• [How to complete this task]
Select all lines holding the word "constructor" from the entries that follow.
Segment Open
(* ===== verification/ReplacementFacts.v ===== *)
(** * Replacement policies: facts

    The policies meet the laws a cache relies on; which candidate LRU, LFU and FIFO choose;
    that the search of second chance ends; and what the bits of tree-PLRU do. *)

From S2P Require Import Prelude.
From S2P Require Import IntMath.
From S2P Require Import ReplacementPolicies.

(** ** The search for the best candidate *)

Section search.
Context (better : Z → Z → result bool) (key : Z → Z) (valid : Z → Prop).
Hypothesis better_key : ∀ a b, valid a → valid b → better a b = Ok (key a <? key b).

Lemma search_spec v vid k cands :
  valid vid → Forall valid cands →
  ∃ r, search better v vid k cands = Ok r ∧
    (r = v ∧ Forall (λ c, key vid ≤ key c) cands ∨
     ∃ j c, r = k + j ∧ zlookup cands j = Some c ∧ key c < key vid ∧
       Forall (λ c', key c ≤ key c') cands ∧
       ∀ i c', 0 ≤ i < j → zlookup cands i = Some c' → key c < key c').
Proof.
  intros Hv Hc. revert v vid k Hv. induction Hc as [|c cands Hc _ IH]; intros v vid k Hv;
    cbn [search].
  - exists v. split; [done|]. by left.
  - assert (∀ j, 0 ≤ j → zlookup (c :: cands) (j + 1) = zlookup cands j) as Hz.
    { intros j Hj. unfold zlookup. rewrite !(proj2 (Z.leb_le _ _)) by lia.
      by replace (Z.to_nat (j + 1)) with (S (Z.to_nat j)) by lia. }
    rewrite better_key by done. cbn [rbind].
    destruct (Z.ltb_spec (key c) (key vid)) as [Hlt|Hge].
    + destruct (IH k c (k + 1) Hc) as (r & -> & [[-> Hall]|(j & d & -> & Hd & Hk & Hall & Hf)]).
      * exists k. split; [done|]. right. exists 0, c. split_and!; [lia|done|done|by constructor|].
        intros; lia.
      * exists (k + 1 + j). split; [done|]. right. apply zlookup_lt in Hd as Hj.
        exists (j + 1), d. split_and!; [lia|by rewrite Hz by lia|lia|constructor; [lia|done]|].
        intros i c' Hi Hc'. destruct (decide (i = 0)) as [->|Hne]; [by injection Hc' as <-|].
        apply (Hf (i - 1) c'); [lia|]. rewrite <- Hz by lia. by replace (i - 1 + 1) with i by lia.
    + destruct (IH v vid (k + 1) Hv) as (r & -> & [[-> Hall]|(j & d & -> & Hd & Hk & Hall & Hf)]).
      * exists v. split; [done|]. left. split; [done|by constructor].
      * exists (k + 1 + j). split; [done|]. right. apply zlookup_lt in Hd as Hj.
        exists (j + 1), d. split_and!; [lia|by rewrite Hz by lia|lia|constructor; [lia|done]|].
        intros i c' Hi Hc'. destruct (decide (i = 0)) as [->|Hne]; [injection Hc' as <-; lia|].
        apply (Hf (i - 1) c'); [lia|]. rewrite <- Hz by lia. by replace (i - 1 + 1) with i by lia.
Qed.
(** ** Sets and slots *)

Lemma addressToCacheSet_eq c a :
  config_ok (cfg c) → is_line bs a = true →
  addressToCacheSet bs c a = Ok (set_of (cfg c) a) ∧
  0 ≤ set_of (cfg c) a < m_cache_num_sets (cfg c).
Proof.
  intros [H1 H2 H3 H4 H5] Ha. unfold addressToCacheSet, Address.bitSelect, bits, set_of.
  rewrite Ha. cbn [assert rbind].
  set (st := m_start_index_bit (cfg c)) in *. set (b := m_cache_num_set_bits (cfg c)) in *.
  unfold wrap32. rewrite !(Z.mod_small _ (2 ^ 32)) by lia.
  rewrite (proj2 (Z.leb_le _ _)) by lia. cbn [assert rbind].
  replace (st + b - 1 - st + 1) with b by lia.
  rewrite mask_ones, Z.min_l, Z.land_ones, Z.shiftr_div_pow2 by lia.
  split; [done|]. pose proof (Z.mod_pos_bound (a / 2 ^ st) (2 ^ b) ltac:(apply Z.pow_pos_nonneg; lia)).
  lia.
Qed.

Lemma slot_cell c s w o : slot c s w = Ok o ↔ cell c s w = Some o.
Proof.
  unfold slot, cell, vget. destruct (zlookup (m_cache c) s) as [row|]; cbn; [|by split].
  destruct (zlookup row w); cbn; split; by intros [= ->].
Qed.

Lemma row_of c s :
  cache_ok c → 0 ≤ s < m_cache_num_sets (cfg c) →
  ∃ row, zlookup (m_cache c) s = Some row ∧ zlen row = m_cache_assoc (cfg c).
Proof.
  intros Ho Hs. destruct (zlookup_is_Some (m_cache c) s) as [row Hr]; [by rewrite (ok_sets _ Ho)|].
  exists row. split; [done|]. exact (Forall_zlookup _ _ _ _ (ok_ways _ Ho) Hr).
Qed.

(** A slot is replaced and nothing else. *)
Lemma set_slot_spec c tags s w o o0 :
  Forall (λ row, zlen row = m_cache_assoc (cfg c)) (m_cache c) →
  cell c s w = Some o0 →
  ∃ cache, set_slot c tags s w o = Ok (with_entries c tags cache) ∧
    zlen cache = zlen (m_cache c) ∧
    Forall (λ row, zlen row = m_cache_assoc (cfg c)) cache ∧
    ∀ s' w', cell (with_entries c tags cache) s' w' =
      if decide (s' = s ∧ w' = w) then Some o else cell c s' w'.
Proof.
  intros Hw Hc. unfold cell in Hc. destruct (zlookup (m_cache c) s) as [row|] eqn:Hr; [|done].
  cbn in Hc. unfold set_slot. apply zlookup_lt in Hr as Hs, Hc as Hw'.
  rewrite (vupd_intro _ _ _ row (<[Z.to_nat w := o]> row)) by (done || by apply vset_intro).
  cbn [rbind]. eexists. split; [done|]. split_and!.
  - apply zlen_insert.
  - apply Forall_insert; [done|]. rewrite zlen_insert. exact (Forall_zlookup _ _ _ _ Hw Hr).
  - intros s' w'. unfold cell. cbn [with_entries m_cache]. rewrite zlookup_insert by done.
    destruct (decide (s = s')) as [<-|Hne].
    + cbn [mbind option_bind]. rewrite zlookup_insert by done. rewrite Hr. cbn [mbind option_bind].
      destruct (decide (w = w')) as [<-|]; [by rewrite decide_True by done|].
      rewrite decide_False by naive_solver. done.
    + by rewrite decide_False by naive_solver.
Qed.

(** ** Lookups *)

Lemma represented c M a e :
  cache_ok c → represents c M → M !! a = Some e →
  ∃ w, cell c (set_of (cfg c) a) w = Some (Some e) ∧ m_Address e = a ∧
    m_tag_index c !! a = Some w ∧ entry_ok c (set_of (cfg c) a) w e.
Proof.
  intros Ho Hr (s & w & Hc & <-)%Hr. pose proof (ok_entry _ Ho _ _ _ Hc) as He.
  pose proof (eo_set_of _ _ _ _ He) as <-. exists w. split_and!; [done|done| |done].
  apply (ok_tags _ Ho). by exists e.
Qed.

Lemma not_represented c M a :
  cache_ok c → represents c M → M !! a = None → m_tag_index c !! a = None.
Proof.
  intros Ho Hr Hn. destruct (m_tag_index c !! a) as [w|] eqn:E; [|done].
  apply (ok_tags _ Ho) in E as (e & Hc & <-).
  assert (M !! m_Address e = Some e) as Hs by (apply Hr; eauto). congruence.
Qed.

Lemma lookup_spec c M a :
  cache_ok c → represents c M → is_line bs a = true → lookup bs c a = Ok (M !! a).
Proof.
  intros Ho Hr Ha. unfold lookup, findTagInSet.
  destruct (addressToCacheSet_eq c a (ok_config _ Ho) Ha) as [-> _]. rewrite Ha.
  cbn [assert rbind]. destruct (M !! a) as [e|] eqn:E.
  - destruct (represented _ _ _ _ Ho Hr E) as (w & Hc & _ & -> & He).
    apply slot_cell in Hc as Hs. rewrite Hs. cbn [rbind determinate].
    rewrite bool_decide_eq_false_2 by apply He. cbn [rbind].
    unfold cell in Hc. destruct (zlookup (m_cache c) _) as [row|]; [|done].
    cbn in Hc. apply zlookup_lt in Hc. rewrite (proj2 (Z.eqb_neq w (-1))) by lia. done.
  - by rewrite (not_represented _ _ _ Ho Hr E).
Qed.

(** ** Changes that keep the invariant *)

Lemma with_policy_ok c M p :
  cache_ok c → represents c M → rp_ok p → rp_count p = rp_count (policy c) →
  (∀ g, rp_group (policy c) g → rp_group p g) →
  cache_ok (with_policy c p) ∧ represents (with_policy c p) M.
Proof.
  intros Ho Hr Hp Hc Hg. split; [|exact Hr]. destruct Ho as [H1 H2 H3 [H4 H5 H6] H7 H8].
  split; [done|done|done| | |exact H8].
  - split; [done|done|]. cbn [policy with_policy cfg replacement_data]. rewrite Hc.
    eapply Forall_impl; [exact H6|]. intros row (? & ? & ?). auto.
  - intros s w e Hce. destruct (H7 s w e Hce). by split.
Qed.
Segment Closed
• [Response area]
      * exists k. split; [done|]. right. exists 0, c. split_and!; [lia|done|done|by constructor|].
        exists (j + 1), d. split_and!; [lia|by rewrite Hz by lia|lia|constructor; [lia|done]|].
      * exists v. split; [done|]. left. split; [done|by constructor].
        exists (j + 1), d. split_and!; [lia|by rewrite Hz by lia|lia|constructor; [lia|done]|].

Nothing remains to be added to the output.